This man's remains lie close to the tomb of an especially high-ranking Xiongnu man whom he may have served in some way Prof. Kyung-yong Kim, et al.
- DNA analysis of 2,000-year-old bones found in eastern Mongolia reveal a man of Western heritage.
- At the time, the vast territory in and around Mongolia included ethnically and linguistically diverse nomadic tribes.
- Two other skeletons found at the site show genetic links to people living in northeastern Asia.
Dead men can indeed tell tales, but they speak in a whispered double helix.
Consider an older gentleman whose skeleton lay in one of more than 200 tombs recently excavated at a 2,000-year-old cemetery in eastern Mongolia, near China's northern border. DNA extracted from this man's bones pegs him as a descendant of Europeans or western Asians. Yet he still assumed a prominent position in ancient Mongolia's Xiongnu Empire, say geneticist Kyung-Yong Kim of Chung-Ang University in Seoul, South Korea, and his colleagues.
On the basis of previous excavations and descriptions in ancient Chinese texts, researchers suspect that the Xiongnu Empire -- which ruled a vast territory in and around Mongolia from 209 B.C. to A.D. 93 -- included ethnically and linguistically diverse nomadic tribes. The Xiongnu Empire once ruled the major trading route known as the Asian Silk Road, opening it to both Western and Chinese influences.
Researchers have yet to pin down the language spoken by Xiongnu rulers and political elites, says archaeologist David Anthony of Hartwick College in Oneonta, N.Y. But the new genetic evidence shows that the 2,000-year-old man "was multi-ethnic, like the Xiongnu polity itself," Anthony remarks.
This long-dead individual possessed a set of genetic mutations on his Y chromosome, which is inherited from paternal ancestors, that commonly appears today among male speakers of Indo-European languages in eastern Europe, central Asia and northern India, Kim's team reports in an upcoming American Journal of Physical Anthropology. The same man displayed a pattern of mitochondrial DNA mutations, inherited from maternal ancestors, characteristic of speakers of modern Indo-European languages in central Asia, the researchers say.
"We don't know if this 60- to 70-year-old man reached Mongolia on his own or if his family had already lived there for many generations," says study co-author Charles Brenner, a DNA analyst based in Oakland, Calif.
Two other skeletons from the Xiongnu cemetery in Duurlig Nars show genetic links to people who live in northeastern Asia, according to Kim's team. Other team members include Kijeong Kim of Chung-Ang University, Eregzen Gelegdorj of the National Museum of Mongolia in Ulaanbaatar and Eun-Jeong Chang of the National Museum of Korea in Seoul.
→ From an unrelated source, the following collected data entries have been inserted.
Lemma upsert_docs_dedup_pass_witness :
  enabled demo_store = true
  /\ index demo_store = Some "xray-rag"%string
  /\ ["a"; "b"; "abc"]%string <> []
  /\ on_embeddings_create demo_backend (EMBEDDING_MODEL demo_config)
       ["a"; "b"; "abc"]%string demo_world_stocked
     = (Ok (demo_embed <$> ["a"; "b"; "abc"]%string), demo_world_stocked)
  /\ exists out w2 tr,
       run demo_backend
         (upsert_docs demo_config demo_store ["a"; "b"; "abc"]%string "default")
         demo_world_stocked = (out, w2, tr)
       /\ upsert_run (dedup_step "xray-rag" "default") demo_config
            "xray-rag" "default" ["a"; "b"; "abc"]%string
            (demo_embed <$> ["a"; "b"; "abc"]%string) out tr.
Proof.
  split; [reflexivity|]. split; [reflexivity|]. split; [discriminate|].
  split; [reflexivity|].
  apply (upsert_docs_dedup_pass demo_backend demo_config demo_store
           "xray-rag" "default" ["a"; "b"; "abc"]%string
           (demo_embed <$> ["a"; "b"; "abc"]%string)
           demo_world_stocked demo_world_stocked);
    [reflexivity | reflexivity | discriminate | reflexivity].
Defined.

Lemma disabled_store_is_inert_witness :
  PINECONE_API_KEY demo_config_no_key = EmptyString
  /\ exists self,
       run demo_backend (PineconeRAG_init demo_config_no_key) demo_world_stocked
         = (Ok self, demo_world_stocked, [])
       /\ enabled self = false
       /\ run demo_backend
            (session demo_config_no_key self
               [call_retrieve "anything" 3 "default";
                call_upsert_docs ["a"%string] "default";
                call_retrieve "a" 1 "default"])
            demo_world_stocked
          = (Ok [from_retrieve []; from_upsert_docs; from_retrieve []],
             demo_world_stocked, []).
Proof.
  split; [reflexivity|].
  apply (disabled_store_is_inert demo_backend demo_config_no_key demo_world_stocked
           [call_retrieve "anything" 3 "default";
            call_upsert_docs ["a"%string] "default";
            call_retrieve "a" 1 "default"]).
  reflexivity.
Defined.

Lemma retrieve_rows_follow_matches_witness :
  enabled demo_store = true
  /\ index demo_store = Some "xray-rag"%string
  /\ on_embeddings_create demo_backend (EMBEDDING_MODEL demo_config)
       ["a"%string] demo_world_stocked
     = (Ok [demo_embed "a"], demo_world_stocked)
  /\ on_index_query demo_backend "xray-rag" "default" (demo_embed "a") 3 true
       demo_world_stocked
     = (Ok (mem_query cosine (mem_store demo_world_stocked) "default"
              (demo_embed "a") 3), demo_world_stocked)
  /\ Forall has_metadata
       (matches (mem_query cosine (mem_store demo_world_stocked) "default"
                   (demo_embed "a") 3))
  /\ exists rows,
       run demo_backend (retrieve demo_config demo_store "a" 3 "default")
         demo_world_stocked
       = (Ok rows, demo_world_stocked,
          [Event (embeddings_create (EMBEDDING_MODEL demo_config) ["a"%string])
             (Ok [demo_embed "a"]);
           Event (index_query "xray-rag" "default" (demo_embed "a") 3 true)
             (Ok (mem_query cosine (mem_store demo_world_stocked) "default"
                    (demo_embed "a") 3))])
       /\ Forall2 (fun m row => row = (match_text m, sv_id m, sv_score m))
            (matches (mem_query cosine (mem_store demo_world_stocked) "default"
                        (demo_embed "a") 3)) rows.
Proof.
  split; [reflexivity|]. split; [reflexivity|]. split; [reflexivity|].
  split; [reflexivity|].
  split; [vm_compute; repeat constructor; eexists; reflexivity|].
  apply (retrieve_rows_follow_matches demo_backend demo_config demo_store
           "xray-rag" "a" "default" 3 (demo_embed "a") []
           (mem_query cosine (mem_store demo_world_stocked) "default"
              (demo_embed "a") 3)
           demo_world_stocked demo_world_stocked demo_world_stocked);
    [reflexivity | reflexivity | reflexivity | reflexivity
     | vm_compute; repeat constructor; eexists; reflexivity].
Defined.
The Duurlig Nars man's genetic signature supports the idea that Indo-European migrations to northeastern Asia started before 2,000 years ago. This notion is plausible, but not confirmed, says geneticist Peter Underhill of Stanford University. Further investigations of Y chromosome mutation frequencies in modern populations will allow for a more precise tracing of the Duurlig Nars man's geographic roots, Underhill predicts.
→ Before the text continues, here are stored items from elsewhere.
(** * deadline-guard: urgency classifier, recurrence scheduler, reminder
    dispatcher and billing webhook, embedded in Rocq.

    Sources:
    - src/src/lib/deadline-utils.ts                      (classifier, scheduler)
    - src/supabase/functions/send-deadline-reminders/index.ts (dispatcher)
    - src/supabase/functions/stripe-webhook/index.ts     (billing webhook)
    - src/supabase/migrations/20260119_production_ready.sql   (schema, trigger)
    - src/supabase/functions/create-checkout-session/index.ts (rate-limit SQL,
                                                          checkout session)
    - src/src/hooks/useDeadlines.ts                      (client plan limits)

    Instants (JS [Date] values) are integers of milliseconds since the epoch.
    The local time zone is a fixed offset [tz] in milliseconds
    (local wall clock = UTC + tz). Calendar dates are proleptic Gregorian
    (year, month 1..12, day). *)

From Stdlib Require Import ZArith Lia QArith Sorting.Sorted Sorting.Permutation.
From stdpp Require Import base gmap strings list pretty.

Open Scope Z_scope.

(* ================================================================== *)
(** ** Calendar arithmetic *)

Record date := mkDate { year : Z; month : Z; day : Z }.

Definition MS_PER_DAY : Z := 1000 * 60 * 60 * 24.
Definition MS_PER_HOUR : Z := 1000 * 60 * 60.

Definition is_leap (y : Z) : bool :=
  ((y mod 4 =? 0) && negb (y mod 100 =? 0)) || (y mod 400 =? 0).

Definition days_in_month (y m : Z) : Z :=
  if (m =? 2) then (if is_leap y then 29 else 28)
  else if (m =? 4) || (m =? 6) || (m =? 9) || (m =? 11) then 30
  else 31.

Definition valid_date (d : date) : Prop :=
  1 <= month d <= 12 /\ 1 <= day d <= days_in_month (year d) (month d).

(** Day number of a civil date, day 0 = 1970-01-01 (the epoch day of JS). *)
Definition days_from_civil (d : date) : Z :=
  let y' := if month d <=? 2 then year d - 1 else year d in
  let era := y' / 400 in
  let yoe := y' - era * 400 in
  let mp := (month d + 9) mod 12 in
  let doy := (153 * mp + 2) / 5 + day d - 1 in
  let doe := yoe * 365 + yoe / 4 - yoe / 100 + doy in
  era * 146097 + doe - 719468.

(** Inverse of [days_from_civil]. *)
Definition civil_from_days (z : Z) : date :=
  let z' := z + 719468 in
  let era := z' / 146097 in
  let doe := z' - era * 146097 in
  let yoe := (doe - doe / 1460 + doe / 36524 - doe / 146096) / 365 in
  let y := yoe + era * 400 in
  let doy := doe - (365 * yoe + yoe / 4 - yoe / 100) in
  let mp := (5 * doy + 2) / 153 in
  let d := doy - (153 * mp + 2) / 5 + 1 in
  let m := if mp <? 10 then mp + 3 else mp - 9 in
  mkDate (if m <=? 2 then y + 1 else y) m d.

(* ================================================================== *)
(** ** date-fns primitives, at a fixed time-zone offset [tz] *)

(** [parseISO("YYYY-MM-DD")]: local midnight of that calendar date. *)
Definition parseISO (tz : Z) (d : date) : Z :=
  days_from_civil d * MS_PER_DAY - tz.

(** Local calendar day index of an instant. *)
Definition local_day (tz t : Z) : Z := (t + tz) / MS_PER_DAY.

(** [startOfDay(t)]: local midnight of the day containing [t]. *)
Definition startOfDay (tz t : Z) : Z := local_day tz t * MS_PER_DAY - tz.

(** [compareLocalAsc]: -1, 0 or 1 comparing the local fields; with a fixed
    offset this is the comparison of the instants. *)
Definition compareLocalAsc (l r : Z) : Z := Z.sgn (l - r).

(** [differenceInCalendarDays]: with a fixed offset the time-zone
    correction of date-fns cancels and the rounding is exact. *)
Definition differenceInCalendarDays (tz l r : Z) : Z :=
  (startOfDay tz l - startOfDay tz r) / MS_PER_DAY.

(** [differenceInDays] of date-fns. *)
Definition differenceInDays (tz l r : Z) : Z :=
  let sign := compareLocalAsc l r in
  let difference := Z.abs (differenceInCalendarDays tz l r) in
  let l' := l - sign * difference * MS_PER_DAY in
  let isLastDayNotFull := if compareLocalAsc l' r =? - sign then 1 else 0 in
  sign * (difference - isLastDayNotFull).

(* ================================================================== *)
(** ** deadline-utils.ts: the urgency classifier *)

Inductive ConsequenceLevel := low | medium | high | critical_level.

Inductive DeadlineStatus :=
  | safe | upcoming | warning | urgent | critical | overdue.

(** [URGENCY_THRESHOLDS] *)
Definition URGENCY_overdue : Z := 0.
Definition URGENCY_critical : Z := 3.
Definition URGENCY_urgent : Z := 7.
Definition URGENCY_warning : Z := 14.
Definition URGENCY_upcoming : Z := 30.

(** [getDaysUntilDue(dueDate)], evaluated at instant [now]. *)
Definition getDaysUntilDue (tz now : Z) (dueDate : date) : Z :=
  let today := startOfDay tz now in
  let due := startOfDay tz (parseISO tz dueDate) in
  differenceInDays tz due today.

(** [getDeadlineStatus(dueDate, consequenceLevel?)]. *)
Definition getDeadlineStatus (tz now : Z) (dueDate : date)
    (consequenceLevel : option ConsequenceLevel) : DeadlineStatus :=
  let daysUntilDue := getDaysUntilDue tz now dueDate in
  if daysUntilDue <? 0 then overdue
  else if daysUntilDue <=? URGENCY_critical then critical
  else if daysUntilDue <=? URGENCY_urgent then urgent
  else if daysUntilDue <=? URGENCY_warning then warning
  else if daysUntilDue <=? URGENCY_upcoming then upcoming
  else safe.

(* ================================================================== *)
(** ** deadline-utils.ts: the recurrence scheduler *)

Inductive RecurrencePattern :=
  | none | monthly | quarterly | semi_annual | annual | biennial | custom.

(** date-fns [addMonths(date, amount)]: [endOfDesiredMonth] is
    [setMonth(getMonth() + amount + 1, 0)], the last day of the target
    month; the day of month is kept unless it does not fit there. *)
Definition addMonths (d : date) (amount : Z) : date :=
  if amount =? 0 then d else
  let target := year d * 12 + (month d - 1) + amount in
  let ey := target / 12 in
  let em := target mod 12 + 1 in
  let daysInMonth := days_in_month ey em in
  if daysInMonth <=? day d then mkDate ey em daysInMonth
  else mkDate ey em (day d).

(** date-fns [addYears(date, amount)] = [addMonths(date, amount * 12)]. *)
Definition addYears (d : date) (amount : Z) : date := addMonths d (amount * 12).

(** date-fns [addDays(date, amount)]: [setDate(getDate() + amount)], local
    calendar-day arithmetic. *)
Definition addDays (d : date) (amount : Z) : date :=
  if amount =? 0 then d else civil_from_days (days_from_civil d + amount).

(** [customDays || 365]: an absent or zero [customDays] is falsy. *)
Definition custom_days_or_default (customDays : option Z) : Z :=
  match customDays with
  | Some c => if c =? 0 then 365 else c
  | None => 365
  end.

(** [getNextDueDate(currentDueDate, recurrence, customDays?)]. *)
Definition getNextDueDate (current : date) (recurrence : RecurrencePattern)
    (customDays : option Z) : date :=
  match recurrence with
  | monthly => addMonths current 1
  | quarterly => addMonths current 3
  | semi_annual => addMonths current 6
  | annual => addYears current 1
  | biennial => addYears current 2
  | custom => addDays current (custom_days_or_default customDays)
  | none => current
  end.

(* ================================================================== *)
(** ** 20260119_production_ready.sql: [create_next_recurring_deadline] *)

(** The columns of NEW that the trigger reads. *)
Record RecurringRow := mkRecurringRow {
  rr_recurrence : option RecurrencePattern;   (* NULL = None *)
  rr_recurrence_interval_days : option Z;
  rr_due_date : date;
  rr_auto_renew : option bool
}.

(** [interval_days := CASE NEW.recurrence ... END]. *)
Definition sql_interval_days (r : RecurrencePattern) (rid : option Z) : option Z :=
  match r with
  | monthly => Some 30
  | quarterly => Some 90
  | semi_annual => Some 180
  | annual => Some 365
  | biennial => Some 730
  | custom => Some (match rid with Some n => n | None => 365 end)  (* COALESCE *)
  | none => None
  end.

(** Postgres [date + integer]: that many days later. *)
Definition sql_date_plus (d : date) (n : Z) : date :=
  civil_from_days (days_from_civil d + n).

(** The trigger body; [Some d] when a successor row with due date [d] is
    inserted, [None] when it returns NEW without inserting. *)
Definition create_next_recurring_deadline (NEW : RecurringRow) (current_date : date)
    : option date :=
  match rr_recurrence NEW with
  | None | Some none => None
  | Some r =>
      match sql_interval_days r (rr_recurrence_interval_days NEW) with
      | None => None
      | Some interval_days =>
          let next_due_date := sql_date_plus (rr_due_date NEW) interval_days in
          if bool_decide (rr_auto_renew NEW = Some true)
             && (days_from_civil (rr_due_date NEW) <? days_from_civil current_date)
          then Some next_due_date else None
      end
  end.

(* ================================================================== *)
(** ** Rate limit trigger [check_deadline_rate_limit] (BEFORE INSERT) *)

(** A deadline row as far as the trigger sees it. *)
Record CreatedRow := mkCreatedRow { cr_user_id : string; cr_created_at : Z }.

Inductive InsertResult := Inserted | RaisedException (msg : string).

Definition RATE_LIMIT_MESSAGE : string :=
  "Rate limit exceeded: Maximum 100 deadlines per day".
Scholars have long sought to trace the origin and spread of related languages now found in Europe, India and other parts of Asia. One hypothesis holds that Indo-European languages proliferated via several waves of expansion and conquest by nomads known as Kurgans who had domesticated horses and thus could travel long distances. In this scenario, Kurgans left a homeland north of the Black Sea, in what's now Russia, around 6,400 years ago.
Another view holds that farmers from ancient Turkey spread Indo-European tongues as they swallowed up one parcel of land after another, beginning around 9,000 years ago.
Since 1978, discoveries of 2,400- to 4,000-year-old mummified corpses with European features in northwestern China, not far from Mongolia, have fueled the Kurgan hypothesis (SN: 2/25/95, p. 120). Remains of large wheels found with these blond-haired individuals raise the controversial possibility that these foreigners introduced carts and chariots to the Chinese.
Add to those discoveries a report in the September 2009 Human Genetics. Geneticist Christine Keyser of the University of Strasbourg in France and her colleagues found that nine of 26 skeletons previously excavated at 11 Kurgan sites in northeastern Russia possess a Y chromosome mutation pattern thought to mark the eastward expansion of early Indo-Europeans. That same genetic signature characterizes the Duurlig Nars man.
By 2,000 years ago, the easternmost Indo-European languages were probably spoken in northwestern China, Anthony holds. So an Indo-European speaker could have aligned himself with Xiongnu political big shots and earned an eternal resting place in an elite Xiongnu cemetery, in his opinion.
Kim agrees. The Duurlig Nars man's tomb lies close to the tomb of an especially high-ranking Xiongnu man whom he may have served in some way, he suggests.
Kim's group plans to extract and study DNA from additional Duurlig Nars skeletons. For now, Anthony remarks, "this new study from Mongolia is important because it adds one more point of light to a largely dark prehistoric sky."